Sevgili erhancığım affına sığınarak bu şekilde hitap ettim hem site arkadaşıyız ve aynı zamanda yaşçada senden biraz büyük olduğum ve samimiyetine inandığımdan bu şekilde hitap ettim umarım sizi kırmamışımdır. Yukarıda belirtmiş olduğun husus çok önemli ve bir o kadarda çok ağır ifadeler. Şimdi ülkemizde senin dediğin gibi böyle savcılar ve hakimler varmı ki var bunu hepimiz biliyoruz. azınlıkta olsa her ülkede var ama gel gelelim son cümlen çok fena olmuş gerçekten sana yakışmamış.(Ben böyle bir devletin hükümetini de çıkardığı yasaları da tanımam ve uygulamam.) sen şu anda hem bu devletin hükümetinide çıkardığı yasalarıda hem tanıyor hemde uyguluyorsun en azından mecbursun.Bu Türkiye bizim Türkiyemiz hükümetler gelip geçecektir onları bizler getirip bizler götüreceğiz ama sağduyu sağduyu sağduyu bizlere yakıştığı gibi ifadeler kullanalım.
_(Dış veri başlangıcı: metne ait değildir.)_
Definition HandleWhpCpuid {W} `{WhpApi W} (vp : Z) (x : vp_context) (c : cpuid_access) (cpus : Z) : M W unit :=
  let r := cpuid_switch c cpus in
  set_checked vp
    [(Rax, Reg (out_rax r)); (Rbx, Reg (out_rbx r)); (Rcx, Reg (out_rcx r)); (Rdx, Reg (out_rdx r));
     (Rip, Reg (after_instruction x))]
    "WHvSetVirtualProcessorRegisters(CPUID)".

(** *** Model-specific registers *)

Definition kHvMsrGuestOsId : Z := 0x40000000.
Definition kHvMsrHypercall : Z := 0x40000001.
Definition kHvMsrVpIndex : Z := 0x40000002.
Definition kHvMsrTimeRefCount : Z := 0x40000020.
Definition kHvMsrTscFrequency : Z := 0x40000022.
Definition kHvMsrApicFrequency : Z := 0x40000023.
Definition kFallbackTscFrequencyHz : Z := 2500000000.
Definition kFallbackApicFrequencyHz : Z := 200000000.

(** A capability query: [None] is a failure. *)
Definition QueryWhpFrequency (capability : option Z) (fallback : Z) : Z :=
  match capability with
  | Some v => if v =? 0 then fallback else v
  | None => fallback
  end.

Record HyperVState := mkHyperV {
  tsc_frequency_hz : Z; apic_frequency_hz : Z; guest_os_id : Z; hypercall : Z;
  started_at : Z; clock : Clock }.
#[export] Instance eta_HyperVState : Eta HyperVState := fun s =>
  mkHyperV (tsc_frequency_hz s) (apic_frequency_hz s) (guest_os_id s) (hypercall s) (started_at s) (clock s).

(** The state as RunVm makes it, from the two capability queries. *)
Definition HyperVState_new (tsc apic : option Z) (c : Clock) : HyperVState :=
  mkHyperV (QueryWhpFrequency tsc kFallbackTscFrequencyHz)
    (QueryWhpFrequency apic kFallbackApicFrequencyHz) 0 0 (clock_now c) (clock_tick c).

Definition time_ref_count (s : HyperVState) : Z * HyperVState :=
  let elapsed := clock_now (clock s) - started_at s in
  (if elapsed <=? 0 then 0 else u64 elapsed / 100, s <| clock := clock_tick (clock s) |>).

Record msr_access := mkMsr { MsrIsWrite : bool; MsrNumber : Z; MsrRax : Z; MsrRdx : Z }.

Definition write_msr (n value : Z) (s : HyperVState) : HyperVState :=
  if n =? kHvMsrGuestOsId then s <| guest_os_id := value |>
  else if n =? kHvMsrHypercall then s <| hypercall := value |>
  else s.

Definition read_msr (vp n : Z) (s : HyperVState) : Z * HyperVState :=
  if n =? kHvMsrGuestOsId then (guest_os_id s, s)
  else if n =? kHvMsrHypercall then (hypercall s, s)
  else if n =? kHvMsrVpIndex then (vp, s)
  else if n =? kHvMsrTimeRefCount then time_ref_count s
  else if n =? kHvMsrTscFrequency then (tsc_frequency_hz s, s)
  else if n =? kHvMsrApicFrequency then (apic_frequency_hz s, s)
  else (0, s).

Definition HandleWhpMsr {W} `{WhpApi W} (vp : Z) (x : vp_context) (a : msr_access) : M (HyperVState * W) unit :=
  let next_rip := after_instruction x in
  let write_value := Z.lor (Z.land (MsrRax a) 0xFFFFFFFF) (u64 (Z.shiftl (Z.land (MsrRdx a) 0xFFFFFFFF) 32)) in
  if MsrIsWrite a then
    modify (fun '(s, w) => (write_msr (MsrNumber a) write_value s, w)) ≫= fun _ =>
    on_snd (SetRip vp next_rip)
  else
    (fun '(s, w) => let '(v, s) := read_msr vp (MsrNumber a) s in (Ok v, (s, w))) ≫= fun value =>
    on_snd (SetRaxRip vp (Z.land value 0xFFFFFFFF) next_rip) ≫= fun _ =>
    on_snd (set_checked vp [(Rdx, Reg (Z.shiftr value 32))] "WHvSetVirtualProcessorRegisters(MSR RDX)").

(** *** I/O instructions *)

(** WHV_X64_IO_PORT_ACCESS_CONTEXT; [InstructionBytes] is an array of 16. *)
Record io_context := mkIo {
  InstructionByteCount : Z; InstructionBytes : list Z;
  IsWrite : bool; AccessSize : Z; StringOp : bool; RepPrefix : bool;
  PortNumber : Z; IoRax : Z }.
#[export] Instance eta_io_context : Eta io_context := fun s =>
  mkIo (InstructionByteCount s) (InstructionBytes s) (IsWrite s) (AccessSize s) (StringOp s) (RepPrefix s)
    (PortNumber s) (IoRax s).

Definition is_prefix_byte (byte : Z) : bool :=
  (byte =? 0x66) || (byte =? 0x67) || (byte =? 0xF2) || (byte =? 0xF3) ||
  (byte =? 0x2E) || (byte =? 0x36) || (byte =? 0x3E) || (byte =? 0x26) ||
  (byte =? 0x64) || (byte =? 0x65) || ((0x40 <=? byte) && (byte <=? 0x4F)).

(** The [while]: the position of the first byte that is not a prefix, and the bytes
    from there. *)
Fixpoint skip_prefixes (bytes : list Z) (pos : Z) : Z * list Z :=
  match bytes with
  | [] => (pos, [])
  | byte :: rest => if is_prefix_byte byte then skip_prefixes rest (pos + 1) else (pos, bytes)
  end.

Definition DecodeIoInstructionLength (io : io_context) : Z :=
  if negb (InstructionByteCount io =? 0) then InstructionByteCount io
  else
    match skip_prefixes (InstructionBytes io) 0 with
    | (_, []) => 0
    | (pos, op :: _) =>
        if (op =? 0xE4) || (op =? 0xE5) || (op =? 0xE6) || (op =? 0xE7) then pos + 2
        else if (op =? 0xEC) || (op =? 0xED) || (op =? 0xEE) || (op =? 0xEF) then pos + 1
        else 0
    end.

(** [translate_gva vp gva gpa0]: whether the call succeeded with a translation, and what
    the variable that held [gpa0] holds afterwards. *)
Class WhpTranslate (W : Type) := translate_gva : Z -> Z -> Z -> W -> bool * Z * W.

Section Fetch.
Context {W : Type} `{WhpApi W} `{WhpTranslate W}.

Definition TranslateGuestAddress (vp gva gpa : Z) (w : W) : bool * Z * W := translate_gva vp gva gpa w.

Definition FetchGuestInstructionByte (vp : Z) (guest : GuestMemory) (gva : Z) : M W Z := fun w =>
  let '(_, gpa, w) := TranslateGuestAddress vp gva gva w in
  match ptr guest gpa 1 with
  | Ok a => (Ok (data guest a), w)
  | Throw e => (Throw e, w)
  | OutOfFuel => (OutOfFuel, w)
  end.

(** The [for] over the 16 instruction bytes. *)
Fixpoint fetch_bytes (vp : Z) (guest : GuestMemory) (rip i : Z) (n : nat) : M W (list Z) :=
  match n with
  | O => mret []
  | S n =>
      FetchGuestInstructionByte vp guest (u64 (rip + i)) ≫= fun b =>
      fetch_bytes vp guest rip (i + 1) n ≫= fun bs => mret (b :: bs)
  end.

Definition PrepareWhpIoContext (vp : Z) (guest : GuestMemory) (x : vp_context) (io : io_context) : M W io_context :=
  GetRegister64 vp Rax ≫= fun rax =>
  let io := io <| IoRax := rax |> in
  if InstructionByteCount io =? 0 then
    fetch_bytes vp guest (VpRip x) 0 16 ≫= fun bs =>
    let io := io <| InstructionBytes := bs |> in
    mret (io <| InstructionByteCount := DecodeIoInstructionLength io |>)
  else mret io.
End Fetch.

(** ** Properties *)

Section Facts.
Context {W : Type} `{WhpApiLaws W}.

Lemma set_checked_ok vp nvs what (w w' : W) u :
  set_checked vp nvs what w = (Ok u, w') -> set_vp_registers vp nvs w = (true, w').
Proof. unfold set_checked. destruct (set_vp_registers vp nvs w) as [[] w1]; [by intros [= _ <-]|done]. Qed.

(** The registers after a successful assignment. *)
Lemma set_checked_reg vp nvs what (w w' : W) u vp' n :
  set_checked vp nvs what w = (Ok u, w') ->
  reg vp' n w' = if decide (vp' = vp) then assigned nvs n (reg vp' n w) else reg vp' n w.
Proof. intros E%set_checked_ok. by apply set_ok. Qed.

Lemma set_optional_other vp name v (w : W) vp' n :
  n <> name -> reg vp' n (set_optional_reg vp name v w) = reg vp' n w.
Proof.
  intros Hn. unfold set_optional_reg. destruct (set_vp_registers _ _ w) as [[] w'] eqn:E; cbn [snd].
  - rewrite (set_ok _ _ _ _ _ _ E). case_decide; [|done]. unfold assigned. cbn [fold_left].
    by rewrite decide_False.
  - by eapply set_fail.
Qed.

Lemma set_optional_elsewhere vp name v (w : W) vp' n :
  vp' <> vp -> reg vp' n (set_optional_reg vp name v w) = reg vp' n w.
Proof.
  intros Hn. unfold set_optional_reg. destruct (set_vp_registers _ _ w) as [[] w'] eqn:E; cbn [snd].
  - rewrite (set_ok _ _ _ _ _ _ E). by rewrite decide_False.
  - by eapply set_fail.
Qed.

(** *** 64-bit mode *)

(** A descriptor of the GDT, as the processor loads it. *)
Definition descriptor (d selector : Z) : PageTables.Segment_t :=
  let bits lo n := Z.land (Z.shiftr d lo) (Z.ones n) in
  PageTables.mkSegment (bits 16 24 + 2 ^ 24 * bits 56 8) (bits 0 16 + 2 ^ 16 * bits 48 4) selector
    (bits 40 8 + 2 ^ 12 * bits 52 4).

Definition table_descriptor (m : ram) (t : PageTables.Table_t) (selector : Z) : PageTables.Segment_t :=
  descriptor (ReadU64 (load m (PageTables.tBase t + 8 * (selector / 8)) 8)) selector.

Definition gdt_written (i : Z) : ram -> ram := fun m => store m (kGdtAddr + i * 8) (WriteU64 (nth (Z.to_nat i) gdt 0)).

Definition low_tables (a : Z) : Prop := in_range kGdtAddr 40 a.

Lemma long_mode_tables_spec m :
  let m' := long_mode_tables m in
  only_writes (fun a => low_tables a \/ in_range kPageTableBase 0x6000 a) m m' /\
  PageTables.identity_tables m' kPageTableBase /\
  forall i, 0 <= i < 4 -> ReadU64 (load m' (kGdtAddr + 8 * i) 8) = nth (Z.to_nat i) gdt 0.
Proof.
  intros m'. unfold m', long_mode_tables. set (m0 := PageTables.BuildPageTables m kPageTableBase).
  change (seqZ 0 4) with [0; 1; 2; 3]. cbn [fold_left].
  set (m1 := store m0 _ _). set (m2 := store m1 _ _). set (m3 := store m2 _ _). set (m4 := store m3 _ _).
  assert (Hstep : forall m a v, low_tables a -> low_tables (a + 7) -> only_writes low_tables m (store m a (WriteU64 v))).
  { intros ma a v Ha Hb. eapply only_writes_weaken; [|apply only_writes_store].
    unfold low_tables, in_range in *. rewrite length_WriteU64. lia. }
  assert (Hlow : only_writes low_tables m0 (store m4 kIdtAddr (WriteU64 0))).
  { unfold m4, m3, m2, m1.
    repeat (eapply only_writes_trans; [|apply Hstep; unfold low_tables, in_range, kIdtAddr, kGdtAddr; lia]).
    apply only_writes_refl. }
  split_and!.
  - eapply only_writes_trans; [|eapply only_writes_weaken; [|exact Hlow]]; [|by left].
    eapply only_writes_weaken; [|apply PageTables.BuildPageTables_writes; by vm_compute]. by right.
  - apply (PageTables.tables_kept m0 _ low_tables); [done| |].
    + unfold low_tables, in_range, kPageTableBase, kGdtAddr. lia.
    + apply PageTables.tables_built; [by vm_compute|]. by exists 9.
  - intros i Hi. assert (i = 0 \/ i = 1 \/ i = 2 \/ i = 3) as [->|[->|[->| ->]]] by lia;
      unfold m4, m3, m2, m1, kIdtAddr, kGdtAddr; cbn [Z.mul Z.add Pos.mul Pos.add];
      repeat first [ rewrite load_store_disjoint by (rewrite length_WriteU64; lia)
                   | rewrite (load_store_same _ _ (WriteU64 _)) ]; by vm_compute.
Qed.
Önemli olan konu 3 yıllık bekleme süresi sonundaki boşanma davasıydı. Kanundaki ifade bence boşanmaları gerekir anlamında değerlendirilmemeli. En azından kusurlu tarafın boşanma davası açmasını engellemelidir, açarsa da reddetmelidir diye düşünüyorum. Eğer evlilik birliğinin yeniden kurulmasına engel olan taraf 3 yıl sonra bir dava açarım ve hakim de boşanmaya karar verir derse bu toplumda sağlıklı bir aile yapısının oluşması mümkün değil. Sitedeki hukukçuların gerçek fikirlerini almak istiyorum. Bir kanun asla suistimalleri veya kötü niyetli korumamalı diye düşünüyorum.
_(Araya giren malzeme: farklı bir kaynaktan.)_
Lemma memory_inv fuel write gpa bytes s o s' :
  I s -> 0 <= gpa < 2 ^ 64 -> bytes_ok bytes -> EmulatorMemory fuel write gpa bytes s = (o, s') ->
  match o with OutOfFuel => net_kick s write gpa bytes | _ => I s' end.
Proof.
  intros Hs Hg Hb. unfold EmulatorMemory. cbv zeta.
  destruct (_ || _); [by intros [= <- <-]|].
  assert (Hpure : forall bs, got bs s = (o, s') -> match o with OutOfFuel => net_kick s write gpa bytes | _ => I s' end)
    by (by intros bs [= <- <-]).
  assert (Hwrote : forall m : MM unit, (forall o1 s1, m s = (o1, s1) ->
      I s1 /\ (o1 = OutOfFuel -> net_kick s write gpa bytes)) -> wrote bytes m s = (o, s') ->
    match o with OutOfFuel => net_kick s write gpa bytes | _ => I s' end).
  { intros m Hm. unfold wrote. rewrite bind_run. destruct (m s) as [o1 s1]. destruct (Hm o1 s1 eq_refl) as [H1' H2'].
    destruct o1; intros [= <- <-]; auto. }
  assert (Hsafe : forall m : MM unit, safe I (fun _ => True) m -> forall o1 s1, m s = (o1, s1) ->
      I s1 /\ (o1 = OutOfFuel -> net_kick s write gpa bytes)).
  { intros m Hm o1 s1 Er. by destruct (safe_inv _ _ _ _ _ _ Hm Hs Er). }
  destruct (blk_at gpa (blks s) 0) as [[i b]|] eqn:Eb.
  { apply blk_at_spec in Eb as (k & -> & Hk & _). destruct write; [|apply Hpure]. apply Hwrote.
    intros o1 s1 Er. by destruct (blk_write_inv _ _ _ _ _ _ _ Hs Hk Hb Er). }
  destruct (_ && (gpa <? rng_base s + _)).
  { destruct write; [|apply Hpure]. apply Hwrote. intros o1 s1 Er. by destruct (rng_write_inv _ _ _ _ _ Hs Hb Er). }
  destruct (_ && (gpa <? kIoApicBase + _)).
  { destruct write; [|apply Hpure]. apply Hwrote, Hsafe, safe_modify. intros s1 Hs1. apply inv_ioapic; [done|].
    by apply IoApic.ioapic_write_ok. }
  destruct (_ && (gpa <? kHpetBase + _)).
  { destruct write.
    - apply Hwrote, Hsafe, safe_hpet. intros h Hh. by destruct (Hpet.write_mmio_ok gpa bytes h Hb Hh) as (h' & -> & ?).
    - assert (Hr : safe I (fun _ => True) (read_hpet gpa (Z.of_nat (length bytes)))).
      { apply safe_map, safe_hpet. intros h Hh. by destruct (Hpet.read_mmio_ok gpa (Z.of_nat (length bytes)) h Hh) as (v & h' & -> & ?). }
      intros Er. destruct (safe_inv _ _ _ _ _ _ Hr Hs Er). by destruct o. }
  destruct (net_at gpa s) as [n|] eqn:En.
  { destruct write; [|apply Hpure]. apply Hwrote. intros o1 s1 Er.
    assert (Hn : net s = Some n).
    { unfold net_at in En. destruct (net s) as [n0|]; [|done]. destruct (_ && _); [|done]. by injection En as ->. }
    destruct (net_run_inv (Net.OpWrite fuel gpa bytes) n s o1 s1 Hs Hn Hb Er) as [H1' H2']. split; [done|].
    intros ->. split; [done|]. by exists n. }
  destruct (Z.ltb_spec gpa (len (mem s))), (Z.leb_spec (Z.of_nat (length bytes)) (len (mem s) - gpa)); cbn [andb]; try apply Hpure.
  destruct write; [|apply Hpure]. apply Hwrote. intros o1 s1 [= <- <-]. split; [|done].
  apply inv_ram_store; try done; lia.
Qed.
bu konuda benim sizi alkışlamaktan başka yapacak bir şeyim olamaz. Bence eşini sebepsiz terkeden veya boşanan eşe eşiyle birlikte ömür boyu yaşamayı aksi halde cezai sorumluluğunun olduğu bir ceza verilmeli
Sağolun Ahmet Bey; Aslında bu 166/son maddenin değiştirilmesi için adalet bakanlığına başvurulabilir diye düşünüyorum. Toplumun ve aile yapısının sağlıklı yapılanması için bu maddenin değişmesi gerekiyor bence. Olay kadın-erkek ilişkisinden öte ailelerin korunması, evliliklerin sağlıklı yürümesi için tedbirler alınması olmalıdır. Herkes de bunu bilerek hareket eder, ona göre evleneceği kişiyi seçer. Bunun daha sağlıklı bir yolu varsa diğer hukukçuların da fikrini öğrenmek isterim. Saygılarımla
Sevgili dostum malesef biliyorsunki Ekonomimizde IMF, hukukumuzdada AB ye mahkumuz bunu ne biz nede hiçbir hükümet değiştirebilir.Bizler esiriz.Bunu gözardı etme. Bunu isteyebilmemiz için yeni bir yer keşfetmemiz lazım ve orayada kendi kanunlarımızı empoze etmemiz lazım.Yani Hayal aleminden başka neyimiz varki. Namık Kemal'i sevindirelim.
Ahmet Bey olur mu hiç, hükümet işine gelen her kanunu öyle bir değişiriyor ki bunu niye değiştirmesin? Bakın siyasi yasaklı birisi siyasi parti kurdu, partisi iktidara gelir gelmez hemen onun mahkum olduğu kanunu değiştirip milletvekili seçtirdi. Böyle bir sihirbazlık diktatörle yönetilen ülkelerde bile yoktur. Bizin kıytırık bir kanun maddesini mi değiştiremeyecekler:)
bunun onlara bir faydası olmaması nedeniyle yapmazlar.eyer onların böyle bir sorunu olsaydı tamam değiştirebilirlerdi.